== Work instruction ==
Among the lines below, copy exactly those from the one with "(** What [getElementsByTagName]" through the one with "rewrite E in", counting both ends.
── Data excerpts ──
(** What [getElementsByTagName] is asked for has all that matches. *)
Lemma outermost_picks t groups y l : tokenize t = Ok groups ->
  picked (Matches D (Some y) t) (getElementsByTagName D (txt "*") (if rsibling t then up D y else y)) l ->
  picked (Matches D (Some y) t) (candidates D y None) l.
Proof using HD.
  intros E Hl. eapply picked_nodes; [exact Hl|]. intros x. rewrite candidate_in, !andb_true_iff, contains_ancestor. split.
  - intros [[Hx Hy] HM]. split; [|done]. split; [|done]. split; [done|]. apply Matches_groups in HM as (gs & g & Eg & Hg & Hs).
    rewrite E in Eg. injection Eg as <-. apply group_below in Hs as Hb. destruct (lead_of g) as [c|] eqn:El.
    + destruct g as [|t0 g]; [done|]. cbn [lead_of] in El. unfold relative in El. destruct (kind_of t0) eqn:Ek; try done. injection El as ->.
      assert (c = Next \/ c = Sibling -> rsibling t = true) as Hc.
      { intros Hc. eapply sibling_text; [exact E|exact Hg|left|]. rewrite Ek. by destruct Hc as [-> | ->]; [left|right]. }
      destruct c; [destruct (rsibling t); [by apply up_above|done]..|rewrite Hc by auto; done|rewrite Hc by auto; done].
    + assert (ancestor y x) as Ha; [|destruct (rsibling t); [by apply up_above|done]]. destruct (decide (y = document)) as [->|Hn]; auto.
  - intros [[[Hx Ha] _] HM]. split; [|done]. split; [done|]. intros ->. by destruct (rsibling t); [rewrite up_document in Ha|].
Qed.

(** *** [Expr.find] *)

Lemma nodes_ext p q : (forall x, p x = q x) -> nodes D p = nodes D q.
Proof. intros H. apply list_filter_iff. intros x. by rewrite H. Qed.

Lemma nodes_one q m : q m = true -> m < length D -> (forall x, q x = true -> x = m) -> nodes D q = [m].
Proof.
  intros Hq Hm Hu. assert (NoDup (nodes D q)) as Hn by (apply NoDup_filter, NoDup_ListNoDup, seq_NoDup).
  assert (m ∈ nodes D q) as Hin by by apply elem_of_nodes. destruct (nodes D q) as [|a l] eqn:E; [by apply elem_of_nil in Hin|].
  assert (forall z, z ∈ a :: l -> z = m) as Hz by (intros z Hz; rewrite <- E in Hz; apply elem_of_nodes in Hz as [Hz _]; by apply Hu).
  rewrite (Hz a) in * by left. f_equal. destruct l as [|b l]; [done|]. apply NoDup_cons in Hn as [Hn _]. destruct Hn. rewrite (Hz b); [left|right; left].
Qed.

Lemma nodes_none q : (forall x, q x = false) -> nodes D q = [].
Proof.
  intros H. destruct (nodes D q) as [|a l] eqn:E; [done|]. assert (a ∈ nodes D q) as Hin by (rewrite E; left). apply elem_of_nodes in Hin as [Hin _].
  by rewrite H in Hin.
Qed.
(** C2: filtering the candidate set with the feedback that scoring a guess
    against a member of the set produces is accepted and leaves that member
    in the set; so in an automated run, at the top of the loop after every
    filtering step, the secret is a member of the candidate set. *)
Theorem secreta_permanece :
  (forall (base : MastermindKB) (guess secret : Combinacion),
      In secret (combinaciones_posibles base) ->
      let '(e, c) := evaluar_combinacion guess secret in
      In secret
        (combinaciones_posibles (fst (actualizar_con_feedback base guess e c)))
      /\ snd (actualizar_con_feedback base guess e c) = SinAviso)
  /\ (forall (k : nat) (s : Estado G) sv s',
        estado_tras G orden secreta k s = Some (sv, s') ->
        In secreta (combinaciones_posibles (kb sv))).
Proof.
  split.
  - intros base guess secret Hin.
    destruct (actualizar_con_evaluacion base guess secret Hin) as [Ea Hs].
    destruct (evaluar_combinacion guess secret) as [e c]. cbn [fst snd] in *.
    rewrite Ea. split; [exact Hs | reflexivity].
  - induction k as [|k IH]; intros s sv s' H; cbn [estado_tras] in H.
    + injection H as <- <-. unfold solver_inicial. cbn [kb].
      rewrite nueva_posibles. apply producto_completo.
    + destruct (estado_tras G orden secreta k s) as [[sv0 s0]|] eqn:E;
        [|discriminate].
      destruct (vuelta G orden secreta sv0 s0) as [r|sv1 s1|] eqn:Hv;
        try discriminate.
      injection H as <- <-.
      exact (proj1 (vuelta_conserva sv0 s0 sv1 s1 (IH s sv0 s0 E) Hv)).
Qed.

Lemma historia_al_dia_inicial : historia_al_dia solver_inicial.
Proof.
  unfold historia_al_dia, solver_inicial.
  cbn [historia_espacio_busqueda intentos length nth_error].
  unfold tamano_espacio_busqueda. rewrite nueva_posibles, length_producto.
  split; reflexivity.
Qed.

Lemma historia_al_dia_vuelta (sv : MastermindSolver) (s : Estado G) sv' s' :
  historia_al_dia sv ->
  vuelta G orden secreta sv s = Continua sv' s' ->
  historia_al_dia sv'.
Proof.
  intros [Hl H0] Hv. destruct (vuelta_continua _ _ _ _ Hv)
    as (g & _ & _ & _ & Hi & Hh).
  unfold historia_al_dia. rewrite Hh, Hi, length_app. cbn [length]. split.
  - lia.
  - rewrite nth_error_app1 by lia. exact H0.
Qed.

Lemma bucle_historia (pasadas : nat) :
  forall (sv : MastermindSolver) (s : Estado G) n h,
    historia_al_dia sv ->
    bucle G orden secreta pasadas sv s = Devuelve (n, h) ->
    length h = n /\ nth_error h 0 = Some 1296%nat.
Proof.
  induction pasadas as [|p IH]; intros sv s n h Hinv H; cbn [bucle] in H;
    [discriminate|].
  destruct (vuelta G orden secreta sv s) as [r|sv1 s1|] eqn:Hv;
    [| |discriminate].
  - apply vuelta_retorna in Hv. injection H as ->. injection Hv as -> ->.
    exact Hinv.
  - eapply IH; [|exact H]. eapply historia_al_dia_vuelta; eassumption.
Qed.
───
── Data excerpts ──
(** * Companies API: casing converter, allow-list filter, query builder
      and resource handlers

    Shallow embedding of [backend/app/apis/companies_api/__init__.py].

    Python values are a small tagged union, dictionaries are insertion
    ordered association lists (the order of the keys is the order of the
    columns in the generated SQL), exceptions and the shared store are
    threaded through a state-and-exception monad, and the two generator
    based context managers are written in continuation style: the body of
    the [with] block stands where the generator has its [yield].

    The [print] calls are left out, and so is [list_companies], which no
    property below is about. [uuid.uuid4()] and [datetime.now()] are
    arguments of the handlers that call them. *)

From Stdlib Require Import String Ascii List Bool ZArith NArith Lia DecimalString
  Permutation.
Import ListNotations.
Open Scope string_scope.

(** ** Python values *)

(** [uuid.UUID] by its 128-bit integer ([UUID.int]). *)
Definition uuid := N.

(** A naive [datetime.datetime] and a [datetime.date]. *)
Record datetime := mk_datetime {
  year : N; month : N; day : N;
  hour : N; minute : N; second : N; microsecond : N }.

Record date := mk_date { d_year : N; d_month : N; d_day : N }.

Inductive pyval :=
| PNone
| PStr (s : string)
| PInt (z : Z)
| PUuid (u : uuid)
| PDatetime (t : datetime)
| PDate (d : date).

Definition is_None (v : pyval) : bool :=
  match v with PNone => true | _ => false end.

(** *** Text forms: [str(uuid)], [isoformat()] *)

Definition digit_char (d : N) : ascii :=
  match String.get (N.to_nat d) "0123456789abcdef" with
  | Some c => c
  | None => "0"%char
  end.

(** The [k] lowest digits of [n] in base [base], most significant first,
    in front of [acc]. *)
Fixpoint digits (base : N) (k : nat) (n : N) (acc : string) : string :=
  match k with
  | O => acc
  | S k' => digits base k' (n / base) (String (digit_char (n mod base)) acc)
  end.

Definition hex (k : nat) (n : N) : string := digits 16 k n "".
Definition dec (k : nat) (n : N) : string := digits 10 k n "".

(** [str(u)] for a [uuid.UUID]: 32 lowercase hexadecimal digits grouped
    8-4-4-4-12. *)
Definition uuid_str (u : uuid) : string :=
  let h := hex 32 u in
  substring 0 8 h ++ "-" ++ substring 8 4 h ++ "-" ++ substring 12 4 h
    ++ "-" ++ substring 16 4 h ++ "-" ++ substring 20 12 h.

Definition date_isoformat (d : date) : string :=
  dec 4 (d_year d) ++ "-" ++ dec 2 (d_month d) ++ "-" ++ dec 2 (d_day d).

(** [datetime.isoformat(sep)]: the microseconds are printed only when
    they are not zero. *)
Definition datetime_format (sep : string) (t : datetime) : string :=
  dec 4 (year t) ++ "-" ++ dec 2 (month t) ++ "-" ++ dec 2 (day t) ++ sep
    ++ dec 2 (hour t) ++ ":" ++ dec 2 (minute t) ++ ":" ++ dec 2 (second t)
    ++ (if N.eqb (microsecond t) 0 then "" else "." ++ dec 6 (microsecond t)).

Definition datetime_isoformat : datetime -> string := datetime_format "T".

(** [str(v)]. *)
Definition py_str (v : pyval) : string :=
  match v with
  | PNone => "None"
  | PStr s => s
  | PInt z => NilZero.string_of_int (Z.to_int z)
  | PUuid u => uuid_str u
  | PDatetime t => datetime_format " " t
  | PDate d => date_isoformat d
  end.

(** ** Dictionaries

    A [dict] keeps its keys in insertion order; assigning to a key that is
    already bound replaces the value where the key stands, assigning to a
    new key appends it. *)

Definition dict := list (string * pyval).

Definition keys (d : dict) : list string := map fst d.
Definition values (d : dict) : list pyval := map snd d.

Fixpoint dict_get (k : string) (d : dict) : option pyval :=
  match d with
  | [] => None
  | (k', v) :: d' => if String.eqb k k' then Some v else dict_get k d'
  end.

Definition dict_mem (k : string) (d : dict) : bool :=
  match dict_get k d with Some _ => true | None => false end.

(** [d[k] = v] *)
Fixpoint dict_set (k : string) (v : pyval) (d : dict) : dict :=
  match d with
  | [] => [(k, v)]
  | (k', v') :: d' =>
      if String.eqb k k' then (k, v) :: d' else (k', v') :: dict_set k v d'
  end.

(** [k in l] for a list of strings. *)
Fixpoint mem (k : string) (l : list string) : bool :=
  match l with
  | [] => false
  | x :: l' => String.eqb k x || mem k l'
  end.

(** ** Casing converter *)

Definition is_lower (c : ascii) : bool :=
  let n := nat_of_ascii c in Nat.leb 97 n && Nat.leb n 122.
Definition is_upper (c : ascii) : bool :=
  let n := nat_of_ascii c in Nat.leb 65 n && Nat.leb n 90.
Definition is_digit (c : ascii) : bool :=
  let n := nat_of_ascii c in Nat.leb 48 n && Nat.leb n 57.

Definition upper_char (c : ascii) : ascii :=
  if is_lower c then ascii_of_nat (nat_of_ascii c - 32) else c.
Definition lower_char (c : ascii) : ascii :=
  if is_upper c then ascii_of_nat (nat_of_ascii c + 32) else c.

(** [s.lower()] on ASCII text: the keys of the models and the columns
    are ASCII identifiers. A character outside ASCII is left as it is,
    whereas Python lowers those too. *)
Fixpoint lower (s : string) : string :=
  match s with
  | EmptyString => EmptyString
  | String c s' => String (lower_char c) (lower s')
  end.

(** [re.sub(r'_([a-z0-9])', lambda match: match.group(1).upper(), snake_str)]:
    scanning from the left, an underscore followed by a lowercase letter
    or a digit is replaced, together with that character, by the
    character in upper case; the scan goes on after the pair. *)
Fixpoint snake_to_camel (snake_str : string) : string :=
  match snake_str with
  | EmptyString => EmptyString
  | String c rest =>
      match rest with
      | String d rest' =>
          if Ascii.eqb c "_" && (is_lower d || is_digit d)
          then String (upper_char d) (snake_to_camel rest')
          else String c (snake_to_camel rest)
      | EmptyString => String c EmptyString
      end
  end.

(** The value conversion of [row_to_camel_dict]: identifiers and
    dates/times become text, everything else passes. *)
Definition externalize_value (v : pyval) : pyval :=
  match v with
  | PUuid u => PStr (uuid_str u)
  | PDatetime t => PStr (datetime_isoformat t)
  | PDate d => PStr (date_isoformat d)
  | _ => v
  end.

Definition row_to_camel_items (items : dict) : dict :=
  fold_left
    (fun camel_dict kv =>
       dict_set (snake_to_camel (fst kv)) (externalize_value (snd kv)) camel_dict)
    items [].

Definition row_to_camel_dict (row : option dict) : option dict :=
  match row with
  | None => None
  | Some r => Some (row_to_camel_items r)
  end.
───
── Data excerpts ──
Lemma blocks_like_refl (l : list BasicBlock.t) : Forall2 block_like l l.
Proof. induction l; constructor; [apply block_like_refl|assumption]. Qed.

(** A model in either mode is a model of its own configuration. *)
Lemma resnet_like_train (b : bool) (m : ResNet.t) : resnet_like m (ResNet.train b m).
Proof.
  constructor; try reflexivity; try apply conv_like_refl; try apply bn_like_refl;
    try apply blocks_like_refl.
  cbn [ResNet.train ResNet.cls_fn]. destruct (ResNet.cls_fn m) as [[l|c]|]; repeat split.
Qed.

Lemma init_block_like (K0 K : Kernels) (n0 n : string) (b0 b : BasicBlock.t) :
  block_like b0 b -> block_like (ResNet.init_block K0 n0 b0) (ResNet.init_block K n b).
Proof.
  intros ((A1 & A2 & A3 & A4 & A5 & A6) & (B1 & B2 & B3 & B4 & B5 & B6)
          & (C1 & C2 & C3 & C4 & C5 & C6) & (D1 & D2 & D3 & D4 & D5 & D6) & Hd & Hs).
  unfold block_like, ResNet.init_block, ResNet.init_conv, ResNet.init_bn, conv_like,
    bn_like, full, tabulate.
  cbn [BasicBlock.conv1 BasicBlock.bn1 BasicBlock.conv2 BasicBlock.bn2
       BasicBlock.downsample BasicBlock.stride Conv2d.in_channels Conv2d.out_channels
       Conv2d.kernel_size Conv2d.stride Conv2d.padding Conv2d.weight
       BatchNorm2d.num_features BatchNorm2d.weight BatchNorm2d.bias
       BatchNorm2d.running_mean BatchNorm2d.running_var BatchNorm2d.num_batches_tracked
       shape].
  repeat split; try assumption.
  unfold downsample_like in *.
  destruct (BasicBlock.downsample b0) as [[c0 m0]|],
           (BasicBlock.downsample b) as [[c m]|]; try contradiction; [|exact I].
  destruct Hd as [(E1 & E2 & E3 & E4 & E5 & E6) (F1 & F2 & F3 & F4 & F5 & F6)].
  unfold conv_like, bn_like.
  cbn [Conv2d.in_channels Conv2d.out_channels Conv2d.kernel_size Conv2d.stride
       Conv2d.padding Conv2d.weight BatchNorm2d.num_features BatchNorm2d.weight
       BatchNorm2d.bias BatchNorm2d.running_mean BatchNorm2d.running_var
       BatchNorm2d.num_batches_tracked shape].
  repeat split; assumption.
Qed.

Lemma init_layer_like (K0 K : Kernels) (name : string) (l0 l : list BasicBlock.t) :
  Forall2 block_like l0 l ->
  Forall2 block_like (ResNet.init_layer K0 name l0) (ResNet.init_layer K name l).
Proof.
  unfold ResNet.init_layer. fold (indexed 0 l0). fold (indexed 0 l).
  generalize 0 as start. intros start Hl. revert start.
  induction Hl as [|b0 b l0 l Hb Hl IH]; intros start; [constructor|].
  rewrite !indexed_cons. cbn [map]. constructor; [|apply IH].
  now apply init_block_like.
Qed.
───
== Task response ==
(** What [getElementsByTagName] is asked for has all that matches. *)
Lemma outermost_picks t groups y l : tokenize t = Ok groups ->
  picked (Matches D (Some y) t) (getElementsByTagName D (txt "*") (if rsibling t then up D y else y)) l ->
  picked (Matches D (Some y) t) (candidates D y None) l.
Proof using HD.
  intros E Hl. eapply picked_nodes; [exact Hl|]. intros x. rewrite candidate_in, !andb_true_iff, contains_ancestor. split.
  - intros [[Hx Hy] HM]. split; [|done]. split; [|done]. split; [done|]. apply Matches_groups in HM as (gs & g & Eg & Hg & Hs).
    rewrite E in Eg. injection Eg as <-. apply group_below in Hs as Hb. destruct (lead_of g) as [c|] eqn:El.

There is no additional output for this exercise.